**BRIEF:** Report every line of the records below that contains the word "message".
** RECORDED INFORMATION follows **
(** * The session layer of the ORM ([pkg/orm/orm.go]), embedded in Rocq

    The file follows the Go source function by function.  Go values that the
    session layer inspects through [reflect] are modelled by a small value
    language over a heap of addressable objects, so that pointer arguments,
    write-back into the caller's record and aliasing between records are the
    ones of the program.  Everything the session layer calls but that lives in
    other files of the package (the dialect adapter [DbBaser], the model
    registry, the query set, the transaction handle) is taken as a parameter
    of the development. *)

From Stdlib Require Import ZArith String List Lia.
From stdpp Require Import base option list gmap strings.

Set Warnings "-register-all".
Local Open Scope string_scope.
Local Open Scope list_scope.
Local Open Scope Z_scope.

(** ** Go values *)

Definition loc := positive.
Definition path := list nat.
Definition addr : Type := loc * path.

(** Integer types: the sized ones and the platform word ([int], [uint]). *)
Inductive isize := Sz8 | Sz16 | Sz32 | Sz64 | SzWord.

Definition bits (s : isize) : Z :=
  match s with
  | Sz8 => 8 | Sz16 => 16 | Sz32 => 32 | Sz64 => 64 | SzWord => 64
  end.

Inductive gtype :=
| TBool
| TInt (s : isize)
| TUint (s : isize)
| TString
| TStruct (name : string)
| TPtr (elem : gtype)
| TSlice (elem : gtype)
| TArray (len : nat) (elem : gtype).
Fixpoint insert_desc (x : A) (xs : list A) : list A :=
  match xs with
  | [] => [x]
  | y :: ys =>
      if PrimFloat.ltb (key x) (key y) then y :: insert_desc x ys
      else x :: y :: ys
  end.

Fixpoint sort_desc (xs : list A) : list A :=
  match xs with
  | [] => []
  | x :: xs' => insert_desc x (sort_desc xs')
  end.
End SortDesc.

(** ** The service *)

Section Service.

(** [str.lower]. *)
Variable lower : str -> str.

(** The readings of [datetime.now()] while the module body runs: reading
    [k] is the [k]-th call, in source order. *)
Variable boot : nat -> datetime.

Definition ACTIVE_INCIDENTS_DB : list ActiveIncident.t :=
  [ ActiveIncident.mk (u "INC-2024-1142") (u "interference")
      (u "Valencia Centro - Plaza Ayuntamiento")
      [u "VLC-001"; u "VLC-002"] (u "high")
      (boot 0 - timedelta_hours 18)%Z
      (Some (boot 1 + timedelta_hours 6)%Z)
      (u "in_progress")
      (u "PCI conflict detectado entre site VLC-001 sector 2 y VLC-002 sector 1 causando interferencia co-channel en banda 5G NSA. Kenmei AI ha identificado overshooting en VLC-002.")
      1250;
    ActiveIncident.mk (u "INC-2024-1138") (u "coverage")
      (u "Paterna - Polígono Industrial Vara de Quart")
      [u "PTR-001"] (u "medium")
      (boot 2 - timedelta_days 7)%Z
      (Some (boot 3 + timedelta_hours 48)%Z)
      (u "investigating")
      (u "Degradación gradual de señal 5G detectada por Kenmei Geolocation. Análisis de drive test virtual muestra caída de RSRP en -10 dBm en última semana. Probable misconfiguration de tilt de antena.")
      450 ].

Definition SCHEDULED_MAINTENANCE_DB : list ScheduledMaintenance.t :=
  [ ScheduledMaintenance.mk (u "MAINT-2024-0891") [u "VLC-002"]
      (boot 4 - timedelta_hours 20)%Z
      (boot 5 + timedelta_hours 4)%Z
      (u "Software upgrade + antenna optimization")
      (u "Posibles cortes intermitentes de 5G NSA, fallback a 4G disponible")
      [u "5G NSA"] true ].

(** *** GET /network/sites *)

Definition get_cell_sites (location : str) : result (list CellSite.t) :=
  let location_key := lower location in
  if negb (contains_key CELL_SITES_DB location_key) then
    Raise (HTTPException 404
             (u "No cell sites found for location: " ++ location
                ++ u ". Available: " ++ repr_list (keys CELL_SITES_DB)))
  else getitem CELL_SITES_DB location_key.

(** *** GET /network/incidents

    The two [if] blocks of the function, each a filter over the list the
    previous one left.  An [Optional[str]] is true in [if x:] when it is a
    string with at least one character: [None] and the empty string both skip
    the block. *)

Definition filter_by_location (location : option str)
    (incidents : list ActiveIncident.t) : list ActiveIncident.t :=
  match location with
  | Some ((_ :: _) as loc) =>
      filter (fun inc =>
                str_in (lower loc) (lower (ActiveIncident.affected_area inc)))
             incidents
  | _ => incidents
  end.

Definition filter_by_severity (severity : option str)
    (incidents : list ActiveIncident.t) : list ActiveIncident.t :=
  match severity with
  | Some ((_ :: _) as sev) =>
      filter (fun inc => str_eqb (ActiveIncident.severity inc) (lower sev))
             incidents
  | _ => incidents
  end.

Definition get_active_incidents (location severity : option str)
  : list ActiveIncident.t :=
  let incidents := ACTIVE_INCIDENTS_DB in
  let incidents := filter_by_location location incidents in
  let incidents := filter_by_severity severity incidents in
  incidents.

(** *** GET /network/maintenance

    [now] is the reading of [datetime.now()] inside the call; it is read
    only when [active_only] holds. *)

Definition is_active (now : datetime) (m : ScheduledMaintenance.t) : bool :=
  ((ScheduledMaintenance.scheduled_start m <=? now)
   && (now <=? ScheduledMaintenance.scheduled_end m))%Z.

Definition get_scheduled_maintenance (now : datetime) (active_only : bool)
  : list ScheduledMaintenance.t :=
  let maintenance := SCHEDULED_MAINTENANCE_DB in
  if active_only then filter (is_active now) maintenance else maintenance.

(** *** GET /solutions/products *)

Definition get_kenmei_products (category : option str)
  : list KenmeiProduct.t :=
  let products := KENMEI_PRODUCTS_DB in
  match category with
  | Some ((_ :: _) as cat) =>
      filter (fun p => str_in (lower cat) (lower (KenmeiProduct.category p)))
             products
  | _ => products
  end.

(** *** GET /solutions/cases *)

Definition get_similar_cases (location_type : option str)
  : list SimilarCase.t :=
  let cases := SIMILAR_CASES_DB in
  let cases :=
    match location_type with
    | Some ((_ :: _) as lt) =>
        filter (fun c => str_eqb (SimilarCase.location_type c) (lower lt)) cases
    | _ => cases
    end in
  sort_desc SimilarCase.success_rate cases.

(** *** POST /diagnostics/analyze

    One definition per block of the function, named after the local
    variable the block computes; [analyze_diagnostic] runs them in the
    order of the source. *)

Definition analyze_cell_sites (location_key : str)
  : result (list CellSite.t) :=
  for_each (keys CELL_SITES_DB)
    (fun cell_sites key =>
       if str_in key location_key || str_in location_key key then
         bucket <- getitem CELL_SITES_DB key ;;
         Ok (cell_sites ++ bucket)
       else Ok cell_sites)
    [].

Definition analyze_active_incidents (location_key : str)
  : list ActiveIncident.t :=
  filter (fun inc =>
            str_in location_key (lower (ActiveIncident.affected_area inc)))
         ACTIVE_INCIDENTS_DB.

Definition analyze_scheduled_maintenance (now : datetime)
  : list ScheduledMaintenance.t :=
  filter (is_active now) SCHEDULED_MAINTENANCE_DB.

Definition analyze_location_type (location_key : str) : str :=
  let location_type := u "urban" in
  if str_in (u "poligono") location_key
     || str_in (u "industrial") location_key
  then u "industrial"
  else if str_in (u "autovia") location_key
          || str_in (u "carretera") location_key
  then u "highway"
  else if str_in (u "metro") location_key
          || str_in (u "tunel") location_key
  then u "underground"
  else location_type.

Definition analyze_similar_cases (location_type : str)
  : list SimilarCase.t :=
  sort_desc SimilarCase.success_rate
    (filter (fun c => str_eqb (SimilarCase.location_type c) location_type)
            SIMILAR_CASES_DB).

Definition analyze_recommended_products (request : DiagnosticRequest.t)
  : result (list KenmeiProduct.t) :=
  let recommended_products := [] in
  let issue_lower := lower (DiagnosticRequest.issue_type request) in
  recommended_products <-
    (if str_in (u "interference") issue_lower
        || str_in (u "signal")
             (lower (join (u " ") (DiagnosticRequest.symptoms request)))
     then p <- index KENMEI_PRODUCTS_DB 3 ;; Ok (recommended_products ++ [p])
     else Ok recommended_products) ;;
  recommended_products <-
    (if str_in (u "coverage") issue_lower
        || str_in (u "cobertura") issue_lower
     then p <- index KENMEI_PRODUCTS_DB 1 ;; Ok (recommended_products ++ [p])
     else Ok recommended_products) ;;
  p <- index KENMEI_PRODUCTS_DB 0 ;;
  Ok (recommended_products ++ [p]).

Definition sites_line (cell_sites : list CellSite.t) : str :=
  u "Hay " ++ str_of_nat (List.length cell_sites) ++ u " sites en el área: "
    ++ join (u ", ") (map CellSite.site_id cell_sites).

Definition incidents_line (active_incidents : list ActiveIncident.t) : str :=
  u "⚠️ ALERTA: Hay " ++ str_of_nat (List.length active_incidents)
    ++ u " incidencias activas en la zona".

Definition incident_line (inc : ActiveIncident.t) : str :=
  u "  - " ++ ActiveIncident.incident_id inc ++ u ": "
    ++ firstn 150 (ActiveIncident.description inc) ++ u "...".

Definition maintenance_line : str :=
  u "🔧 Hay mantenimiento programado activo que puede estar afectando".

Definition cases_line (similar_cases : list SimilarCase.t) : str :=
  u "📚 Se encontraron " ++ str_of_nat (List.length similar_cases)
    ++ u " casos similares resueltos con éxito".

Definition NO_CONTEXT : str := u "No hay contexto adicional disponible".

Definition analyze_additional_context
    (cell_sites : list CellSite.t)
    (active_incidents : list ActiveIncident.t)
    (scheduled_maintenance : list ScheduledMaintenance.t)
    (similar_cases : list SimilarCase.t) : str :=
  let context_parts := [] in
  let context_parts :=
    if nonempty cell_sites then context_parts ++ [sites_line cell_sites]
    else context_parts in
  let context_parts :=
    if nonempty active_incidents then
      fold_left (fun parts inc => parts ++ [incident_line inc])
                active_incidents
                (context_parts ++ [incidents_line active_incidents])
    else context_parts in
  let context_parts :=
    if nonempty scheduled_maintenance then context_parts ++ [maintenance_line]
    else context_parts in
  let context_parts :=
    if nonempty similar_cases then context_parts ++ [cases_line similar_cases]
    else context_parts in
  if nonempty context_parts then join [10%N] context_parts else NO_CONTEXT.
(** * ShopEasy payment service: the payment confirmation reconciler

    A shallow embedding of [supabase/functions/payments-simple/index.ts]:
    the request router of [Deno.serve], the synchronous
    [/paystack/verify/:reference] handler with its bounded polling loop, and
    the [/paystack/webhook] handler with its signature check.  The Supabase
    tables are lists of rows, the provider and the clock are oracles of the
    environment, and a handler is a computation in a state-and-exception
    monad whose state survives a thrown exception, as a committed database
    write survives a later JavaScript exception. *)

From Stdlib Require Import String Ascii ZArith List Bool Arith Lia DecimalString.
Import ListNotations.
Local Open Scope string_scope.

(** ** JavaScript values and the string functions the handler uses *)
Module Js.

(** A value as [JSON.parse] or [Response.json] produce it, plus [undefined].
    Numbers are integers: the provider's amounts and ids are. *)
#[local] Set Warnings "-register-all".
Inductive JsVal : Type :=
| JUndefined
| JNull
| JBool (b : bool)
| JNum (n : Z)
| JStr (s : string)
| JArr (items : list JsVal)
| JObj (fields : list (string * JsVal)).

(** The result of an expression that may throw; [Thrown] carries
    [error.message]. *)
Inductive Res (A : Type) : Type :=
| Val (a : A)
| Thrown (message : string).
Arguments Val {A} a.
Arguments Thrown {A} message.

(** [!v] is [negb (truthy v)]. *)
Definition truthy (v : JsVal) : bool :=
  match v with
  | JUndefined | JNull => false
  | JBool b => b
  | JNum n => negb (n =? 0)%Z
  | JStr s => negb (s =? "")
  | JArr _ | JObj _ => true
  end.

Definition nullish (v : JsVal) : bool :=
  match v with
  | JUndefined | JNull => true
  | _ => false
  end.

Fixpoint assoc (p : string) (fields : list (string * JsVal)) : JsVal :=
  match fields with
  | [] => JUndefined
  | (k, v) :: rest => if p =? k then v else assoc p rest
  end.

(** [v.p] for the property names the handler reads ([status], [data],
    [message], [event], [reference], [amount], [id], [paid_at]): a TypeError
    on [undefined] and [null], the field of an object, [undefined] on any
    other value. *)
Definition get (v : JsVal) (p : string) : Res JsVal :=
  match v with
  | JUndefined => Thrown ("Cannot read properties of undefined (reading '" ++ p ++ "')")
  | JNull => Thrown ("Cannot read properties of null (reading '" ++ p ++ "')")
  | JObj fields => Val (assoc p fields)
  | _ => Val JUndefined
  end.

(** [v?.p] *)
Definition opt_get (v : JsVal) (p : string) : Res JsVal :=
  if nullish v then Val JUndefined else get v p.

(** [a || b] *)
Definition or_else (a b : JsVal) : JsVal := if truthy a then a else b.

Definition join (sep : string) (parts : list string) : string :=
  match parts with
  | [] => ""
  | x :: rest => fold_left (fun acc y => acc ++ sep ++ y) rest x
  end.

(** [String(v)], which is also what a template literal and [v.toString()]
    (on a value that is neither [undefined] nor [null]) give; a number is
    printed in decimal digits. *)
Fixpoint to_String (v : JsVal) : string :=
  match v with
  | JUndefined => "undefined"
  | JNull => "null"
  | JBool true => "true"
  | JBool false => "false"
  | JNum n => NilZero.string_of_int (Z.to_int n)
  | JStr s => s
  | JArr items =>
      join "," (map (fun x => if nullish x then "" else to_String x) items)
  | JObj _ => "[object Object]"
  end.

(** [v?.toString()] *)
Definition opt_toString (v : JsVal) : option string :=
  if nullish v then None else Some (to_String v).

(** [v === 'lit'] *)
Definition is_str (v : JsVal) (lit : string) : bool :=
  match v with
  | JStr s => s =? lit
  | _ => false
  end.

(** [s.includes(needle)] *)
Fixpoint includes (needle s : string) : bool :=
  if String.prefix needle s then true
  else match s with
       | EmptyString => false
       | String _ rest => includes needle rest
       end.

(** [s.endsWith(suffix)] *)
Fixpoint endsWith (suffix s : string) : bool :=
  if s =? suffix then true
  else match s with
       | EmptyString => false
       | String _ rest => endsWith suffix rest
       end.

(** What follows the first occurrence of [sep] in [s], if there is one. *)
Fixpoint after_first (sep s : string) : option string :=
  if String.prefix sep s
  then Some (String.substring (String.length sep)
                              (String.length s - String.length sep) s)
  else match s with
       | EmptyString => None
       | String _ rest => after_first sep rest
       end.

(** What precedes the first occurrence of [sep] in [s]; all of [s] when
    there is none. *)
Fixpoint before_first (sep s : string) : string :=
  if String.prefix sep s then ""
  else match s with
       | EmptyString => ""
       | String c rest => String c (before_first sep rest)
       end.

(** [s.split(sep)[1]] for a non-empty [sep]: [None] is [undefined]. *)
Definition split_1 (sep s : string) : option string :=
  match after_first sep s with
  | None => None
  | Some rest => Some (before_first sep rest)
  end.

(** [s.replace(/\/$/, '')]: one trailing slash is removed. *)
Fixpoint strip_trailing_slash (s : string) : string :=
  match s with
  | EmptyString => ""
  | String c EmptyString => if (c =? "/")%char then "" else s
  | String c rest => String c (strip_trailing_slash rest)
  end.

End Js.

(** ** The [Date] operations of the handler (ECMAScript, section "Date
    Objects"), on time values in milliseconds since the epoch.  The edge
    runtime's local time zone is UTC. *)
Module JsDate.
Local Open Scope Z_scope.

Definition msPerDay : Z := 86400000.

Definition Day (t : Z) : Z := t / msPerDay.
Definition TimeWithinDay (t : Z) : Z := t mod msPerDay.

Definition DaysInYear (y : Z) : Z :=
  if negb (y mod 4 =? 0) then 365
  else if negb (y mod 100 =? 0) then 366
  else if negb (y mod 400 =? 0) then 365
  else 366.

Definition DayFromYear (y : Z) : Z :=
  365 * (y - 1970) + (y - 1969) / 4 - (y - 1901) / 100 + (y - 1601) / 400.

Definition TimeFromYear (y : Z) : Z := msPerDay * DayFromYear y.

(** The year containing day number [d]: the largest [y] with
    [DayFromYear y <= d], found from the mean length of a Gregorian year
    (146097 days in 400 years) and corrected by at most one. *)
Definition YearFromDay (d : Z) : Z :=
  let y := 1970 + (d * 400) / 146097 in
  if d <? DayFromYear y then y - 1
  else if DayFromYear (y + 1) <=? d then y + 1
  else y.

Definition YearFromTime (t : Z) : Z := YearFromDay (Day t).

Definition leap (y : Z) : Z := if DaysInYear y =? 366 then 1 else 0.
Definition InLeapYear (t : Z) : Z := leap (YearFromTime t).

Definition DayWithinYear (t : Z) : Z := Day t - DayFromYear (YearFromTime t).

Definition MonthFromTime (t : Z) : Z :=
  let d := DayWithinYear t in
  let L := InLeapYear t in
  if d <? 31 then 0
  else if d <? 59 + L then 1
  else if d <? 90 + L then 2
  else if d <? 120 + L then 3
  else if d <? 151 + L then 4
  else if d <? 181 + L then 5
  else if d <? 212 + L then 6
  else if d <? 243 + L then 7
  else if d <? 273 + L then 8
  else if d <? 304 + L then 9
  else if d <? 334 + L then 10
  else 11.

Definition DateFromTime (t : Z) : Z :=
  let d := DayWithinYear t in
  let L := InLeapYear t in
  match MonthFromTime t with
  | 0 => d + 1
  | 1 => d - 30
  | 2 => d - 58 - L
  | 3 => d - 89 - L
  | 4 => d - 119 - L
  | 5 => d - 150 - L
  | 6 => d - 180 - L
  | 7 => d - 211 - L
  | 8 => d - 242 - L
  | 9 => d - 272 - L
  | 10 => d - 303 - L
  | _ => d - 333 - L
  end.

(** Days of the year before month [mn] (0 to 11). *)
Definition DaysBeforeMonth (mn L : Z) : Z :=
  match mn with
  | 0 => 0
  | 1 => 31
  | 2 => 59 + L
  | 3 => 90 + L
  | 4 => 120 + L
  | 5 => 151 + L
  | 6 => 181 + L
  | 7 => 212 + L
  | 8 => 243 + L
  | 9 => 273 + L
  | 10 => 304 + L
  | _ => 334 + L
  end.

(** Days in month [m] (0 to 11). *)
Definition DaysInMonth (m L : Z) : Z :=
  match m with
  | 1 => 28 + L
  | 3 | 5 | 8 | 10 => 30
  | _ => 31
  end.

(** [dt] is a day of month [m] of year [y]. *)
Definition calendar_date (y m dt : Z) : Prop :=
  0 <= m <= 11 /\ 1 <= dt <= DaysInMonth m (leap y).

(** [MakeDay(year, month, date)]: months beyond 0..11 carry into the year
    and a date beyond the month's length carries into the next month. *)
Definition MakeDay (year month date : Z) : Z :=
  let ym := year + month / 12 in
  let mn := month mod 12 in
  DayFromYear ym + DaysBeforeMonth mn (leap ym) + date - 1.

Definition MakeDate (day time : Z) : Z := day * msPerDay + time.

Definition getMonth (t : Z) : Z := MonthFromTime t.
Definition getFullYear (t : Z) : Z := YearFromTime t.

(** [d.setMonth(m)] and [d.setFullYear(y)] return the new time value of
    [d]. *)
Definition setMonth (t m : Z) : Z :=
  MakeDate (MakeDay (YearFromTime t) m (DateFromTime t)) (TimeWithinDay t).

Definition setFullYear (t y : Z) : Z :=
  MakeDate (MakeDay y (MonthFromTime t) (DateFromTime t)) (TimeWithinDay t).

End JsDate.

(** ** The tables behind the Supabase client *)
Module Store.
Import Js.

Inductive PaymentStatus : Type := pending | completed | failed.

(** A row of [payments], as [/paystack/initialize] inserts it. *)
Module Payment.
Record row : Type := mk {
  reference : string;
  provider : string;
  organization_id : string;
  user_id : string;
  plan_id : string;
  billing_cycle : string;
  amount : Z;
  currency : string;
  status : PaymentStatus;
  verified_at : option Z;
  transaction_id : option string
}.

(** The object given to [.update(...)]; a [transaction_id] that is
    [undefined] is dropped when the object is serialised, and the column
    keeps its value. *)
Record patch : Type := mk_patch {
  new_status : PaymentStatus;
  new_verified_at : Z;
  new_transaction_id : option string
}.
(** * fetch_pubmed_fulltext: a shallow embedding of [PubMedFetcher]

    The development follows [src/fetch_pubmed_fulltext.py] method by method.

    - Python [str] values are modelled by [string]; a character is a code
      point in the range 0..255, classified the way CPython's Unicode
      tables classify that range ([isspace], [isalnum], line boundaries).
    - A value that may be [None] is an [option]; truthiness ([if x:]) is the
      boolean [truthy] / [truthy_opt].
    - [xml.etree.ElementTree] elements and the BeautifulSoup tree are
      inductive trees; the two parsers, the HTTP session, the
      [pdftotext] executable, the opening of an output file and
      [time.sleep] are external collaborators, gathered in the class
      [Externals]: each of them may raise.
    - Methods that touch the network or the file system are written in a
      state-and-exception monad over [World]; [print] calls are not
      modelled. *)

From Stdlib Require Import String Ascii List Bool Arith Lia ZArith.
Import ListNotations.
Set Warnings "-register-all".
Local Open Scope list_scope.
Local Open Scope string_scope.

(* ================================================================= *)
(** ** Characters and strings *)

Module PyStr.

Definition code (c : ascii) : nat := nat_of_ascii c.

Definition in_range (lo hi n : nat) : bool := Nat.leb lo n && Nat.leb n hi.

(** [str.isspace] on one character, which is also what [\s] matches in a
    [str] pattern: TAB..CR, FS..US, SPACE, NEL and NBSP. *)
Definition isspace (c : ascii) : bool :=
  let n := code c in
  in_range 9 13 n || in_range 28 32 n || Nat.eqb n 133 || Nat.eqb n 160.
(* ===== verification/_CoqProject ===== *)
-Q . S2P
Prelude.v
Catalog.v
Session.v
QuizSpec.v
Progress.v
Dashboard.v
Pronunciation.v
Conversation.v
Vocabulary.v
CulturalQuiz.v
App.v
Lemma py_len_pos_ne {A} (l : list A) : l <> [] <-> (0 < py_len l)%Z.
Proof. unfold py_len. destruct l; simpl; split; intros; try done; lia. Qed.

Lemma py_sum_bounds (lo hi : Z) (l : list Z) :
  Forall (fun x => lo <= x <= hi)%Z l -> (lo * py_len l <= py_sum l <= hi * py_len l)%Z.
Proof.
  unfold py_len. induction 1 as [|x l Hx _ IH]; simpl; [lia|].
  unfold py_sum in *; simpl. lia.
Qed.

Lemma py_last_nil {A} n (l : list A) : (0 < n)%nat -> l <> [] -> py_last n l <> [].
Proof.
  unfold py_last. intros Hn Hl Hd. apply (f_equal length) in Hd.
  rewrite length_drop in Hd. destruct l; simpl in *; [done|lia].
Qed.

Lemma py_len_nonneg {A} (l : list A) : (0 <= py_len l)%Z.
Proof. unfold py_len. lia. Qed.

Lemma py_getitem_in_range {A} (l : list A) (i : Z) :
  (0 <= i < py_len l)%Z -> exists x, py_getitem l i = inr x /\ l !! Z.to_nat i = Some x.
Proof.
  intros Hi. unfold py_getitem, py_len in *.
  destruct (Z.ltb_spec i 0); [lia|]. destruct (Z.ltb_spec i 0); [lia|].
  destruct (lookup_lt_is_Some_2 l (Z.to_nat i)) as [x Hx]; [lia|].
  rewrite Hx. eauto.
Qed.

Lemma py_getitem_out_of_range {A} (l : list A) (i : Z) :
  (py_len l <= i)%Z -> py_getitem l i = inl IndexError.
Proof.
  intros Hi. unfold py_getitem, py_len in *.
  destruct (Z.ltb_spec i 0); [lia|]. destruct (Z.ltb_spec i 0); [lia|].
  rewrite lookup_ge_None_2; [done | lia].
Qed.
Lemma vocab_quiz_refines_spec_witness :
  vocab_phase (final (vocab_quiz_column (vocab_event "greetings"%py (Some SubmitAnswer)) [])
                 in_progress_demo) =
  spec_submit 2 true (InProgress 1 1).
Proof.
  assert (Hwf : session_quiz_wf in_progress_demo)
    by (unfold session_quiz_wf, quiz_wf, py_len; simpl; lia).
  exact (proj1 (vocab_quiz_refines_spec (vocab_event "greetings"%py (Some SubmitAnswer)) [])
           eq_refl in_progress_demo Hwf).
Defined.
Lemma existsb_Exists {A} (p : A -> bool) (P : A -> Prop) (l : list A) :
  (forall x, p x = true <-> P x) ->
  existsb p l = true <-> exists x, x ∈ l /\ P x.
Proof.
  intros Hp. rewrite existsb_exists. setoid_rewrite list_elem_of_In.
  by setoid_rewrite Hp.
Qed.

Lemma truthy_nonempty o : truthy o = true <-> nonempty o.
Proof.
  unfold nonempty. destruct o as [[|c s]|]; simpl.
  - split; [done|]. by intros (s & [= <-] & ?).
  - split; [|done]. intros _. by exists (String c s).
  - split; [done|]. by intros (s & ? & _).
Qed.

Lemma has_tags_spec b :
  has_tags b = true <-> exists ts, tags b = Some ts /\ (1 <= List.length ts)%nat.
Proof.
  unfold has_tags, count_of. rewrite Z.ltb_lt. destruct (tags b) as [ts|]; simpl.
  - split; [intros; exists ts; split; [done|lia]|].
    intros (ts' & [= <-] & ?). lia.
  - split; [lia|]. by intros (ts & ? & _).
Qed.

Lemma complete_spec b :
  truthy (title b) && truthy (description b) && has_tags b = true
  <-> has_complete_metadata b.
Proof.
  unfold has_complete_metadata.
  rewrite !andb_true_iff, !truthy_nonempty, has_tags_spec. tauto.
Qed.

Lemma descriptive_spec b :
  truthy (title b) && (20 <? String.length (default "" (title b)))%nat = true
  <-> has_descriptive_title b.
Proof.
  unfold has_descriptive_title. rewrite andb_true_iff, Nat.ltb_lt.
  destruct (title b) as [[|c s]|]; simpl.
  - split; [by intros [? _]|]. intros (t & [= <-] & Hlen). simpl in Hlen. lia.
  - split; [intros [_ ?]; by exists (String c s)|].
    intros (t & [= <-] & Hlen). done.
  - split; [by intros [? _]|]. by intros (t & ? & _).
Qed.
** End of RECORDED INFORMATION **
**EXERCISE RESULT:**
    [error.message]. *)
| Thrown (message : string).
Arguments Thrown {A} message.
    [message], [event], [reference], [amount], [id], [paid_at]): a TypeError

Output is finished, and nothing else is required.